** SUPPLIED MATERIAL follows **
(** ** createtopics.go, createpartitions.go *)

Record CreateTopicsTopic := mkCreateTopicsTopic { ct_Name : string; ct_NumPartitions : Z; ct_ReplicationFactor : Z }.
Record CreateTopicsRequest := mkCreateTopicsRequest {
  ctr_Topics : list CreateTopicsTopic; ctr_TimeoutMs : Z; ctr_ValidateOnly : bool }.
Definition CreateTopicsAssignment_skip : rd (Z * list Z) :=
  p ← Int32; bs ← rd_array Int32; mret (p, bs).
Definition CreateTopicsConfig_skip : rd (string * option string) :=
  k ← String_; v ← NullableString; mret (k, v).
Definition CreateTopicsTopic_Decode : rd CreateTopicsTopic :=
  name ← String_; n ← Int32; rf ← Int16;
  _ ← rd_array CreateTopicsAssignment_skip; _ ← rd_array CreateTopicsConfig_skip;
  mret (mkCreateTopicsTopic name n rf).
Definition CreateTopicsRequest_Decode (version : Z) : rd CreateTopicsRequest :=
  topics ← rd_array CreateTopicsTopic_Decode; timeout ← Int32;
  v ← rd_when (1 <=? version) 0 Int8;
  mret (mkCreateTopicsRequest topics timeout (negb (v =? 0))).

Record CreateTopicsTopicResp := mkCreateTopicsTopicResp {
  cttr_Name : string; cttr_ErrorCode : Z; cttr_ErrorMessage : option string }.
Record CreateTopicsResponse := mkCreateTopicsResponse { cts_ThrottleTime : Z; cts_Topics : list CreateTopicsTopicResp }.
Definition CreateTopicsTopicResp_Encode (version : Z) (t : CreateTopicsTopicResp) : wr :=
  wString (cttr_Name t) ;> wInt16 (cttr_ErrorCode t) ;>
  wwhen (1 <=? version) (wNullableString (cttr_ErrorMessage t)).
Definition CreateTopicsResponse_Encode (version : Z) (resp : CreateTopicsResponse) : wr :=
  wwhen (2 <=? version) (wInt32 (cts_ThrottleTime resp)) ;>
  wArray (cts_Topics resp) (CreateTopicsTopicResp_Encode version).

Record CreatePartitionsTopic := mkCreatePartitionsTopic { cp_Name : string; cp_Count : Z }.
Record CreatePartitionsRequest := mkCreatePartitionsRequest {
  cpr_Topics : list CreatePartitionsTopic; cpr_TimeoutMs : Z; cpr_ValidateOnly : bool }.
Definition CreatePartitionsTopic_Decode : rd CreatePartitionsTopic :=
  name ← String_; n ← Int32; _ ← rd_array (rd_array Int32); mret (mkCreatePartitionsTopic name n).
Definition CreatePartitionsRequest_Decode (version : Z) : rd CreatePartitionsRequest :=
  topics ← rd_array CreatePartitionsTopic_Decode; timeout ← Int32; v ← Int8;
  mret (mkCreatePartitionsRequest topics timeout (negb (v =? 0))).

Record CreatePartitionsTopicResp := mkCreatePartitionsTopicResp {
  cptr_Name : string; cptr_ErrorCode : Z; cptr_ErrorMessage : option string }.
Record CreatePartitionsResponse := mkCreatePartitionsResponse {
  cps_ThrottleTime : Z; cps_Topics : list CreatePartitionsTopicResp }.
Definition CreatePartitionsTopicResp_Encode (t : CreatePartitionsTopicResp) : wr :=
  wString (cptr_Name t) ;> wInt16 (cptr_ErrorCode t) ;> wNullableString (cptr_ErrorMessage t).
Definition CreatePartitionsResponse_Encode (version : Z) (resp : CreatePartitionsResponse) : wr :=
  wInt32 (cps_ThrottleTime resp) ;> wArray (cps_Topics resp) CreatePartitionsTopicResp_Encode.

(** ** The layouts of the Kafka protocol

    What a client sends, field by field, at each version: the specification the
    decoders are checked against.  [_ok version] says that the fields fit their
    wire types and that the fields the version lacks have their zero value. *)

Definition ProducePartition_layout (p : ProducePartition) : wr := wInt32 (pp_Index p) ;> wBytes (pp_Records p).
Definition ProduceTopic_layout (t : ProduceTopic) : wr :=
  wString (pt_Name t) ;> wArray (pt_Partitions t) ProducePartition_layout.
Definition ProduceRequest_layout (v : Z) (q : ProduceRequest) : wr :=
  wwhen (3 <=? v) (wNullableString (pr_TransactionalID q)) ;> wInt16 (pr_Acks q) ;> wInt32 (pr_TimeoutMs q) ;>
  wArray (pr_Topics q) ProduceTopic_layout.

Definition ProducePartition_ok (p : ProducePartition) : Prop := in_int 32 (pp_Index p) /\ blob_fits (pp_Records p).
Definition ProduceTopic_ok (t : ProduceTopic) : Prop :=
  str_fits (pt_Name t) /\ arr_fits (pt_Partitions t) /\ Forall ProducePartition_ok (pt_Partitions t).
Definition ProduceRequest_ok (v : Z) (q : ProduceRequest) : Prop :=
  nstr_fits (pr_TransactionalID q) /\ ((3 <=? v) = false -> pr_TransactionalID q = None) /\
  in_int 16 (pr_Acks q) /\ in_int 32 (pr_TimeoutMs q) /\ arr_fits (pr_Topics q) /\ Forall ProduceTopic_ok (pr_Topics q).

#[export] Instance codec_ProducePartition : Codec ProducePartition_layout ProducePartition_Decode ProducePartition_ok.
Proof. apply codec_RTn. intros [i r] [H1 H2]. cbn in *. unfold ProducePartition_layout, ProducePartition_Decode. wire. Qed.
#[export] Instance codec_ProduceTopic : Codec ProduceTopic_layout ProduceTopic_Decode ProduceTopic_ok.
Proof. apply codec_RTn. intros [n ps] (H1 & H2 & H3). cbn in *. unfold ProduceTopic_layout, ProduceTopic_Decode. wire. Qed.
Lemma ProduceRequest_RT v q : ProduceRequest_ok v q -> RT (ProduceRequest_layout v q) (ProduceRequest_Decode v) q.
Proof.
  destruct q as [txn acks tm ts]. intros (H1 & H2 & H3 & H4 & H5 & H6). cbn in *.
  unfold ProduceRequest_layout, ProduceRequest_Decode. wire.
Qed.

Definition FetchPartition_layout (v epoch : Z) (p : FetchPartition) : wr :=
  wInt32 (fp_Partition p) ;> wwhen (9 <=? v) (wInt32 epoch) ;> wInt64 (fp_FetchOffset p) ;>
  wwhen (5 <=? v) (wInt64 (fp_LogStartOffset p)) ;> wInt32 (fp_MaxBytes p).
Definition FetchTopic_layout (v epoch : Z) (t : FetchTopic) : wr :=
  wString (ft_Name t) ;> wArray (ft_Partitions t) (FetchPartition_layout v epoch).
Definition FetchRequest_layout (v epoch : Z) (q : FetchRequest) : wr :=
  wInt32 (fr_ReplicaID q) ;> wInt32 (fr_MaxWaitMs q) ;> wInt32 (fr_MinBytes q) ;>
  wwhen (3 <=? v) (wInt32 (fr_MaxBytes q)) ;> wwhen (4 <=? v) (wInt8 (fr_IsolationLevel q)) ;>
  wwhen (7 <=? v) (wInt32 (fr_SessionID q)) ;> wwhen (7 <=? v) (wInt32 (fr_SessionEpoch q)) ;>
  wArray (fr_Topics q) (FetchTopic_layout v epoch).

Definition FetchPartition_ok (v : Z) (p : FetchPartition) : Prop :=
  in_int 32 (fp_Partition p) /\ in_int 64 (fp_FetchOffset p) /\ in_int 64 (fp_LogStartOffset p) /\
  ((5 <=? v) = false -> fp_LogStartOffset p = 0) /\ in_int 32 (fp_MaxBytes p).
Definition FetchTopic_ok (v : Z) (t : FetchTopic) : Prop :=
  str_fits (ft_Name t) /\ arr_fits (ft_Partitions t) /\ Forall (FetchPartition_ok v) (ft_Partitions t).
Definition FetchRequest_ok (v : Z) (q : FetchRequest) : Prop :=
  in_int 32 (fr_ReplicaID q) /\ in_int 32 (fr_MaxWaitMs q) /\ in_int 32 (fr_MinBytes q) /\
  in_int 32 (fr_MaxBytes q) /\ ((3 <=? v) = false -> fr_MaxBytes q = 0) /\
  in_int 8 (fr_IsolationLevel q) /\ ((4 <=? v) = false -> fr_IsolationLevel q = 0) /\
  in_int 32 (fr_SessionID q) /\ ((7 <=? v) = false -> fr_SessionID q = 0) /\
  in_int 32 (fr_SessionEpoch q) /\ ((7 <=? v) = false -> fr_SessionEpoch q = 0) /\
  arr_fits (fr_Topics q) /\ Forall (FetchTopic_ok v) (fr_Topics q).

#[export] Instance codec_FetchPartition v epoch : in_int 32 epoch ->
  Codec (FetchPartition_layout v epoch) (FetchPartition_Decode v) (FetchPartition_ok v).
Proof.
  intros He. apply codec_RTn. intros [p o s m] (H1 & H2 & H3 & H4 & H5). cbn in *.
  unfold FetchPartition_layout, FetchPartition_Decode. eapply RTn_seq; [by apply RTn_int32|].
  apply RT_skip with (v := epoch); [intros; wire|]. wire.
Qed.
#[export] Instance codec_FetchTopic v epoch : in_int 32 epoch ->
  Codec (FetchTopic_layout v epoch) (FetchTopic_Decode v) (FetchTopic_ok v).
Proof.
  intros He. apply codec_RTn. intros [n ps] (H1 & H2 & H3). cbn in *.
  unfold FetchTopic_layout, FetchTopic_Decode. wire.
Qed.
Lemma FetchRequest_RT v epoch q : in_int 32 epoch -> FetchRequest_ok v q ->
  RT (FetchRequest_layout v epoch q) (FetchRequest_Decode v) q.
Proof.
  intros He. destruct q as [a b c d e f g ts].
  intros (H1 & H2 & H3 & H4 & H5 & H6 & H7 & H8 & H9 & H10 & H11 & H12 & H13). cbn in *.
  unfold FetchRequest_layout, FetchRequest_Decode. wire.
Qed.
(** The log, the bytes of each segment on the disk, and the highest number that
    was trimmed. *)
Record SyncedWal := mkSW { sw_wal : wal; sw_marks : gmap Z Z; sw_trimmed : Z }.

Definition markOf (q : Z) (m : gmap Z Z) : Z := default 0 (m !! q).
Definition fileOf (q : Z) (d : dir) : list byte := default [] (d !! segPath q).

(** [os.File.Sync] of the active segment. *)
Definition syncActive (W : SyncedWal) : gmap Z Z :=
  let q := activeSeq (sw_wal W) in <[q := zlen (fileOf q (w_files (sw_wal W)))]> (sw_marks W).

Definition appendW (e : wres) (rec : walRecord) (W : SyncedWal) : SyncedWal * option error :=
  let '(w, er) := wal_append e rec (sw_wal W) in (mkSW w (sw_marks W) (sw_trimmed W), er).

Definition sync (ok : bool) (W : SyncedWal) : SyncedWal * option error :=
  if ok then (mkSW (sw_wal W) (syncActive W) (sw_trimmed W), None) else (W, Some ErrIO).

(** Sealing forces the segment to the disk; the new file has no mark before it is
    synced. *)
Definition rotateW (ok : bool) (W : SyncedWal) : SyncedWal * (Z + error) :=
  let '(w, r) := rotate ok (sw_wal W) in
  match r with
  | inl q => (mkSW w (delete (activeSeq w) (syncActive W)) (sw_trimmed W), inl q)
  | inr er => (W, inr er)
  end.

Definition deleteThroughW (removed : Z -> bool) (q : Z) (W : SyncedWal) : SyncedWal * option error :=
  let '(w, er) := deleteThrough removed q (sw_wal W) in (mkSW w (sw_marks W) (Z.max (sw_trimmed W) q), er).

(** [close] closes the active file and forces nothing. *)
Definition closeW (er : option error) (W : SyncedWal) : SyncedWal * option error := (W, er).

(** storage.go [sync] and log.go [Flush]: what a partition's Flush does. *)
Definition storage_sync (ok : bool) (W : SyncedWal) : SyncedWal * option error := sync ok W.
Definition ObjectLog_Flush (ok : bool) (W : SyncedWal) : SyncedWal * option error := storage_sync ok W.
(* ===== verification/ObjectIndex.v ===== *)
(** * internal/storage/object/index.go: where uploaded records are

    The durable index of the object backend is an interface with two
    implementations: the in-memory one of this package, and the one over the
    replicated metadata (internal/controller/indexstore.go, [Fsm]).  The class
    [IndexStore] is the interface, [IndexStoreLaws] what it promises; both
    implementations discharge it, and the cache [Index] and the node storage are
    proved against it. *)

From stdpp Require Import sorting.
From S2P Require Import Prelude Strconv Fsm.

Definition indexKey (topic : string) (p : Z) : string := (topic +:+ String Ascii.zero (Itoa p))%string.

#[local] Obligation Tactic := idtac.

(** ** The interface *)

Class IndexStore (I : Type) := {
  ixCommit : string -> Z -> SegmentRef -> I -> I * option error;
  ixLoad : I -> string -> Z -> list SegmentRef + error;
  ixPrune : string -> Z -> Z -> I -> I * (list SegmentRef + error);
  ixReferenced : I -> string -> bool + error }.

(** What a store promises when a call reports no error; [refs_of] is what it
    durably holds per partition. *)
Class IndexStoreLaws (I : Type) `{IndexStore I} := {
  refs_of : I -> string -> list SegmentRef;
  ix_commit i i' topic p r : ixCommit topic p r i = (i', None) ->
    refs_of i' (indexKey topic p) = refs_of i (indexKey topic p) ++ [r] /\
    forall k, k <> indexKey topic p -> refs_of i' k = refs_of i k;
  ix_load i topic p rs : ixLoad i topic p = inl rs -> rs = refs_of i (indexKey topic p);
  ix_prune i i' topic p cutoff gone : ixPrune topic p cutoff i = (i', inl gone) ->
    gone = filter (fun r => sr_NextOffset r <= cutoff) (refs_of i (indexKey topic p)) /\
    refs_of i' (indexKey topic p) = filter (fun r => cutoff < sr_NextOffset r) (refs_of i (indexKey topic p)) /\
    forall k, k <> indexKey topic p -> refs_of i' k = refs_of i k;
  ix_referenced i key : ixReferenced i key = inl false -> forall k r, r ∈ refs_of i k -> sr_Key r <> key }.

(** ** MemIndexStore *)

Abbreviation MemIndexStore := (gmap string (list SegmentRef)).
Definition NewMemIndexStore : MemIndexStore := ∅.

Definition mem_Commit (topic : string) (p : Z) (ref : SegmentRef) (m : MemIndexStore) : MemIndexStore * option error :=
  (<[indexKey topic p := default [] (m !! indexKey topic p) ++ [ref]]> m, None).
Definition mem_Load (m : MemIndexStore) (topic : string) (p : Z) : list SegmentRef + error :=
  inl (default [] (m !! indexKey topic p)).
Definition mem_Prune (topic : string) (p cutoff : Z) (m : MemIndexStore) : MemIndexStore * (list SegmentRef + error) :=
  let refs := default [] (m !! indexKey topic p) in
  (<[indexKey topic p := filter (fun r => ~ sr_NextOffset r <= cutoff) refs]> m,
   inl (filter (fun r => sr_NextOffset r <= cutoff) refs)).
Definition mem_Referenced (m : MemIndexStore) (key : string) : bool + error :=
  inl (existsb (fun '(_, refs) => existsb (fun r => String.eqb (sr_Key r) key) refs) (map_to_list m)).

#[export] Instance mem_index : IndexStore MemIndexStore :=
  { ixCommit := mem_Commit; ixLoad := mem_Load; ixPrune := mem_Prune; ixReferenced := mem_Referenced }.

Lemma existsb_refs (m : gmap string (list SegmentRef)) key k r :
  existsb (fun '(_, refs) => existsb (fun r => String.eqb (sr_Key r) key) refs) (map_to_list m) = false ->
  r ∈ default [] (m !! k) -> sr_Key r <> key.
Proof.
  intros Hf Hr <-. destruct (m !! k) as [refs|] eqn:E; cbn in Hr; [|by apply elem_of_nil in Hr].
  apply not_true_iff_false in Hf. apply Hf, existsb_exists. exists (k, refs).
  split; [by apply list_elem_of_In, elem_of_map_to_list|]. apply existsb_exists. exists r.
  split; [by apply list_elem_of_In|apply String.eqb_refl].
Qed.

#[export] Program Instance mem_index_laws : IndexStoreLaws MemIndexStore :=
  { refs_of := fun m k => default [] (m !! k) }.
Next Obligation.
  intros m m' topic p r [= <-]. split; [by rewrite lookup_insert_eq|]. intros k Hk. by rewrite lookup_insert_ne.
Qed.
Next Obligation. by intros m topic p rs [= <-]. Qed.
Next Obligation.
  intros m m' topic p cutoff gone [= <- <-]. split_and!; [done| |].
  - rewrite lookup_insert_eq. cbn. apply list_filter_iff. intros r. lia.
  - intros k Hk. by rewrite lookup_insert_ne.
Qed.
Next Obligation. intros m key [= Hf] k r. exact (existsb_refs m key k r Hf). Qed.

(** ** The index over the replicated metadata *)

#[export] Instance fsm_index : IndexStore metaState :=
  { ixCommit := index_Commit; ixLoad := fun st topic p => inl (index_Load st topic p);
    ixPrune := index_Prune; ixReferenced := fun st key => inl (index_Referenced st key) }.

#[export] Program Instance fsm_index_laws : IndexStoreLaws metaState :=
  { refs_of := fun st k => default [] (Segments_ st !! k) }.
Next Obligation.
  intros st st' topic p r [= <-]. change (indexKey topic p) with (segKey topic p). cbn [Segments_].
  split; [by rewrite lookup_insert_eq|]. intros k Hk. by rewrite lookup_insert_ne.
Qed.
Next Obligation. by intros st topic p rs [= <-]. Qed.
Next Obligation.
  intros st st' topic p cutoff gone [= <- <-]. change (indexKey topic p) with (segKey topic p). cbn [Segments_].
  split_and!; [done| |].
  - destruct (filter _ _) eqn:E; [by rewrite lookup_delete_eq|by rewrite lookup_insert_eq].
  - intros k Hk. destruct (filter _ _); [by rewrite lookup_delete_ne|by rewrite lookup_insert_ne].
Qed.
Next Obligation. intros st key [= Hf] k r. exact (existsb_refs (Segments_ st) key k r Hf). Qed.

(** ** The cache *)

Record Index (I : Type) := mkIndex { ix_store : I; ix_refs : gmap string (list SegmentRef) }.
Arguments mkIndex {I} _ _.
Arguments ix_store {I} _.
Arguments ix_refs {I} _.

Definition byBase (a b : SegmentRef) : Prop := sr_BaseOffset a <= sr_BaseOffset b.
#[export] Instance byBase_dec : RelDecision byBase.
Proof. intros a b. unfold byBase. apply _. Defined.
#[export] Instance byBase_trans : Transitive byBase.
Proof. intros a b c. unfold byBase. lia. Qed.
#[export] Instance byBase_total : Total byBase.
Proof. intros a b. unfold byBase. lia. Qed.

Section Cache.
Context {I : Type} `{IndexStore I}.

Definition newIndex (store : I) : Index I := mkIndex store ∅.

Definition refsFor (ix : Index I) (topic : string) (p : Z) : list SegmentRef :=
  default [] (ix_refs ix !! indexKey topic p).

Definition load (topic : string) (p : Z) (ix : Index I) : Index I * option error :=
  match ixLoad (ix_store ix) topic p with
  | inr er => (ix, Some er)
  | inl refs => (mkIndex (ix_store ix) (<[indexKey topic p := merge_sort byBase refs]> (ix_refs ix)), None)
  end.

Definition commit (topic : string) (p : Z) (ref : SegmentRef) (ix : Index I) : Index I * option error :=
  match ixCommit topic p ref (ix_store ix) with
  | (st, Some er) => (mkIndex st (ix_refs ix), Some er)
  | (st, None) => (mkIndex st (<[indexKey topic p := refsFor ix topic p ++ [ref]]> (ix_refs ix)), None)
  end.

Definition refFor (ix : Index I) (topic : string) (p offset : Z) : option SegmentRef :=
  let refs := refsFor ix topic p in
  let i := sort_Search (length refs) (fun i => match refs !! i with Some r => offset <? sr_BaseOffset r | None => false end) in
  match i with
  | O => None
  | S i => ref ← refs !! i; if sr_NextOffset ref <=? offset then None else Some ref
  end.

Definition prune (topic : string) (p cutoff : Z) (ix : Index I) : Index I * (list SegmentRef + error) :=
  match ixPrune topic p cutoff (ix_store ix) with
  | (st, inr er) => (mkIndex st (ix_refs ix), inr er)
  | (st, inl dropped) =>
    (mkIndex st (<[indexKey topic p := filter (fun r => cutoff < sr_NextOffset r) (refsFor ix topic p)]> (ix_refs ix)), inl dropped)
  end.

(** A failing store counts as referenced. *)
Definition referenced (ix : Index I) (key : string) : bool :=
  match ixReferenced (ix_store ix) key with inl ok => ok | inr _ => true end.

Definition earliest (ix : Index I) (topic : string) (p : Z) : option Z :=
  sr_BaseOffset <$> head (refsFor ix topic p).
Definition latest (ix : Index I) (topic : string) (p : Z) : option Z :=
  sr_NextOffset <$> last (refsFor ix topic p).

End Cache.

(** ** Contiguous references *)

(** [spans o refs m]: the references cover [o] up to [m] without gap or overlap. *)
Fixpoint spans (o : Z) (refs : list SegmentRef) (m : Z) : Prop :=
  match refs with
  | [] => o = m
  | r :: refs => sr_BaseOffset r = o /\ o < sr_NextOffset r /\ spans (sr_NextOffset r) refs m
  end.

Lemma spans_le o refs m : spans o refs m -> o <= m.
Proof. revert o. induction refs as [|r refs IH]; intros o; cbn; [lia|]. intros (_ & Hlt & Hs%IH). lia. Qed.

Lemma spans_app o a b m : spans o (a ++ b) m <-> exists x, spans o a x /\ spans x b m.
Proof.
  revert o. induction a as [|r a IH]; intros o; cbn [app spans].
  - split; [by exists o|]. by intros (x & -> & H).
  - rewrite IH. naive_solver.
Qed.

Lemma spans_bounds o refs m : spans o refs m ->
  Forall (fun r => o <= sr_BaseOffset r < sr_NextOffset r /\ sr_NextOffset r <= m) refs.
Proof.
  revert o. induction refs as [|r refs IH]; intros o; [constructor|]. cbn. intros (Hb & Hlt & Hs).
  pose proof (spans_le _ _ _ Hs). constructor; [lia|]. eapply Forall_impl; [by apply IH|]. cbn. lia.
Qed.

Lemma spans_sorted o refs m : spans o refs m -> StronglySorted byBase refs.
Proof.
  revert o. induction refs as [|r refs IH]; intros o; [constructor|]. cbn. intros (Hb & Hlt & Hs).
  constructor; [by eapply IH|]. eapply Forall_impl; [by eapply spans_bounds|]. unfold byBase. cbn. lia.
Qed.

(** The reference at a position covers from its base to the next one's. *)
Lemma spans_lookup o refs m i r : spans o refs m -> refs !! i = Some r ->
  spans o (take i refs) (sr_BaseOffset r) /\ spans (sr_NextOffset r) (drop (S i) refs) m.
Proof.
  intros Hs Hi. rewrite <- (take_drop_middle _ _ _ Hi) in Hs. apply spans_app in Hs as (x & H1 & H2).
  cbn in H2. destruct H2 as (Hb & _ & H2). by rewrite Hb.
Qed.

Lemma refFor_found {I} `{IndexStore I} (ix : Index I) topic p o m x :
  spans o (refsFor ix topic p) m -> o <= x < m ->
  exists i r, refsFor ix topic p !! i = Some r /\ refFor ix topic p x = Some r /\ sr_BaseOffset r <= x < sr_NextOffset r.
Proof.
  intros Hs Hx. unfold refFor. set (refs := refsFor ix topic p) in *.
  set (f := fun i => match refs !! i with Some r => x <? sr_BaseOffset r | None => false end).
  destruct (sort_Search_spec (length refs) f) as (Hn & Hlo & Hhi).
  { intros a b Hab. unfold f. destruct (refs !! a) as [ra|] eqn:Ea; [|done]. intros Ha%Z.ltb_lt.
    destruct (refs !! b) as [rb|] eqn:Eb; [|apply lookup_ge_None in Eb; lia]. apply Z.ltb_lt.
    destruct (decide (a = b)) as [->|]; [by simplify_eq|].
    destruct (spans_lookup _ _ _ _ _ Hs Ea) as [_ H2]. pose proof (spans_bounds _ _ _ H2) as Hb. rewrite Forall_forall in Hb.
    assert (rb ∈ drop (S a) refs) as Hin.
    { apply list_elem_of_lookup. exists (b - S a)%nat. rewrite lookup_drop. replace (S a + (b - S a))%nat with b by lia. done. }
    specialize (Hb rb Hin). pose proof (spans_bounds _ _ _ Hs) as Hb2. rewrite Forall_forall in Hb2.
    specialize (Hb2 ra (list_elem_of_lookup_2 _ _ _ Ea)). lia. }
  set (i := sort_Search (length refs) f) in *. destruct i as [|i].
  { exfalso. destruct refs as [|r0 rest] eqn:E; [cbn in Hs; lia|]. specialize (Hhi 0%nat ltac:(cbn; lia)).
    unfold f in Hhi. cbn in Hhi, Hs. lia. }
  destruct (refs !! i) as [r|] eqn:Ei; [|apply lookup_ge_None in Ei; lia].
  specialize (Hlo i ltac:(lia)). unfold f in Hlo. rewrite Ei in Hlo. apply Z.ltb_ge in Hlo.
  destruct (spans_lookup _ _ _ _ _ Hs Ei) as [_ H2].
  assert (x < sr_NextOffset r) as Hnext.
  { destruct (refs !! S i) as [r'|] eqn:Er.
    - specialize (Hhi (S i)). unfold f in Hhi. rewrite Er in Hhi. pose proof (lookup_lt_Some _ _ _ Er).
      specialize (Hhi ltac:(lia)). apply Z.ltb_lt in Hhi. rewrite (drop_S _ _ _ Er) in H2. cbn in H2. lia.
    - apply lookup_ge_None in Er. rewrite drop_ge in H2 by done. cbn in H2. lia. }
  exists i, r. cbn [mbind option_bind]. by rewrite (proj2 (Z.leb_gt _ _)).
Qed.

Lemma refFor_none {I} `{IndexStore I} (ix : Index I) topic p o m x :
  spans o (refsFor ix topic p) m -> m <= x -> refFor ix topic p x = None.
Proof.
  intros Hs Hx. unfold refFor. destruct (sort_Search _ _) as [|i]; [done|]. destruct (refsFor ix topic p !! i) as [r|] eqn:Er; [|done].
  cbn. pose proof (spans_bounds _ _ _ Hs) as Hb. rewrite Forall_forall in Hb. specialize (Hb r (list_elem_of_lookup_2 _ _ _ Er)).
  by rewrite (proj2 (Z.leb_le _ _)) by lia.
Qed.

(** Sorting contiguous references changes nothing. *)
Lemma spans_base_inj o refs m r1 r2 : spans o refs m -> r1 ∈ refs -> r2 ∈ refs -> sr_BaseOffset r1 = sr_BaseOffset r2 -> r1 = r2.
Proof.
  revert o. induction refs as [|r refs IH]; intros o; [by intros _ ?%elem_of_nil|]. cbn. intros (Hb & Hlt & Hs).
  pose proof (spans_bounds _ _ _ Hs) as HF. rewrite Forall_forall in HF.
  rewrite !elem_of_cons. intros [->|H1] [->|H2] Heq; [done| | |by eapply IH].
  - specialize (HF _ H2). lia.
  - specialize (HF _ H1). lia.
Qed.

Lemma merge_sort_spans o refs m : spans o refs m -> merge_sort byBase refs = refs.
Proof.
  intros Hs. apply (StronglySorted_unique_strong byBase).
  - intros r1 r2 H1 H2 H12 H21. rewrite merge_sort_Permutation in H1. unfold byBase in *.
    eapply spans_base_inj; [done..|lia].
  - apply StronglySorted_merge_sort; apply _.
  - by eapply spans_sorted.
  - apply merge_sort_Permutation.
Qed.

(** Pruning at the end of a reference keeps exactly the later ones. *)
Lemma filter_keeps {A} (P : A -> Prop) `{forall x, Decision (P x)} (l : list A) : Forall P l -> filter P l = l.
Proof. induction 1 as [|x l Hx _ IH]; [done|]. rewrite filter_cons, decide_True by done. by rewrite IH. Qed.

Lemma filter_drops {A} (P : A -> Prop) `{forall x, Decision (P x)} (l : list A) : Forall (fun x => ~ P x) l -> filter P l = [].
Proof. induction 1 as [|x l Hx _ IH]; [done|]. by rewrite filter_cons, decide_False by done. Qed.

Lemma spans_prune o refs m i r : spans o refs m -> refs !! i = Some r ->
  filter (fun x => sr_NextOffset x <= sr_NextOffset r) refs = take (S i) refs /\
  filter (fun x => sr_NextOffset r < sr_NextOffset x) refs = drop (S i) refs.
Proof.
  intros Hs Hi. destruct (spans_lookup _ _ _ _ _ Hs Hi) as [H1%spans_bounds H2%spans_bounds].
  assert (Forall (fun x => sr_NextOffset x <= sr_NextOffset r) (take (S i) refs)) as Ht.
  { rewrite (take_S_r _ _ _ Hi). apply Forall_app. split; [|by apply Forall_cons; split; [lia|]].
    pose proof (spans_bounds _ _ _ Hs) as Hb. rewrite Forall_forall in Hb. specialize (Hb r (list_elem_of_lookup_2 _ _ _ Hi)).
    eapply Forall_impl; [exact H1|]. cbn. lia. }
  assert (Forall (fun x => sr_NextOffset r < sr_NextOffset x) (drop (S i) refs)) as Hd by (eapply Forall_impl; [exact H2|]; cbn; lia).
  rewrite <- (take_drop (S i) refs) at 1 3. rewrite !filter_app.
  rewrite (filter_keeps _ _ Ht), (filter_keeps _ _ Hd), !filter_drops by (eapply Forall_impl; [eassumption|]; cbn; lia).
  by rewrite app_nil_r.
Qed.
** End of SUPPLIED MATERIAL **
TASK GOAL
Write out the listing exactly from its first line to the line containing "Record CreatePartitionsRequest := mkCreatePartitionsRequest". Both of those lines belong in the answer.

ANSWER TO THIS PROBLEM
(** ** createtopics.go, createpartitions.go *)

Record CreateTopicsTopic := mkCreateTopicsTopic { ct_Name : string; ct_NumPartitions : Z; ct_ReplicationFactor : Z }.
Record CreateTopicsRequest := mkCreateTopicsRequest {
  ctr_Topics : list CreateTopicsTopic; ctr_TimeoutMs : Z; ctr_ValidateOnly : bool }.
Definition CreateTopicsAssignment_skip : rd (Z * list Z) :=
  p ← Int32; bs ← rd_array Int32; mret (p, bs).
Definition CreateTopicsConfig_skip : rd (string * option string) :=
  k ← String_; v ← NullableString; mret (k, v).
Definition CreateTopicsTopic_Decode : rd CreateTopicsTopic :=
  name ← String_; n ← Int32; rf ← Int16;
  _ ← rd_array CreateTopicsAssignment_skip; _ ← rd_array CreateTopicsConfig_skip;
  mret (mkCreateTopicsTopic name n rf).
Definition CreateTopicsRequest_Decode (version : Z) : rd CreateTopicsRequest :=
  topics ← rd_array CreateTopicsTopic_Decode; timeout ← Int32;
  v ← rd_when (1 <=? version) 0 Int8;
  mret (mkCreateTopicsRequest topics timeout (negb (v =? 0))).

Record CreateTopicsTopicResp := mkCreateTopicsTopicResp {
  cttr_Name : string; cttr_ErrorCode : Z; cttr_ErrorMessage : option string }.
Record CreateTopicsResponse := mkCreateTopicsResponse { cts_ThrottleTime : Z; cts_Topics : list CreateTopicsTopicResp }.
Definition CreateTopicsTopicResp_Encode (version : Z) (t : CreateTopicsTopicResp) : wr :=
  wString (cttr_Name t) ;> wInt16 (cttr_ErrorCode t) ;>
  wwhen (1 <=? version) (wNullableString (cttr_ErrorMessage t)).
Definition CreateTopicsResponse_Encode (version : Z) (resp : CreateTopicsResponse) : wr :=
  wwhen (2 <=? version) (wInt32 (cts_ThrottleTime resp)) ;>
  wArray (cts_Topics resp) (CreateTopicsTopicResp_Encode version).

Record CreatePartitionsTopic := mkCreatePartitionsTopic { cp_Name : string; cp_Count : Z }.
Record CreatePartitionsRequest := mkCreatePartitionsRequest {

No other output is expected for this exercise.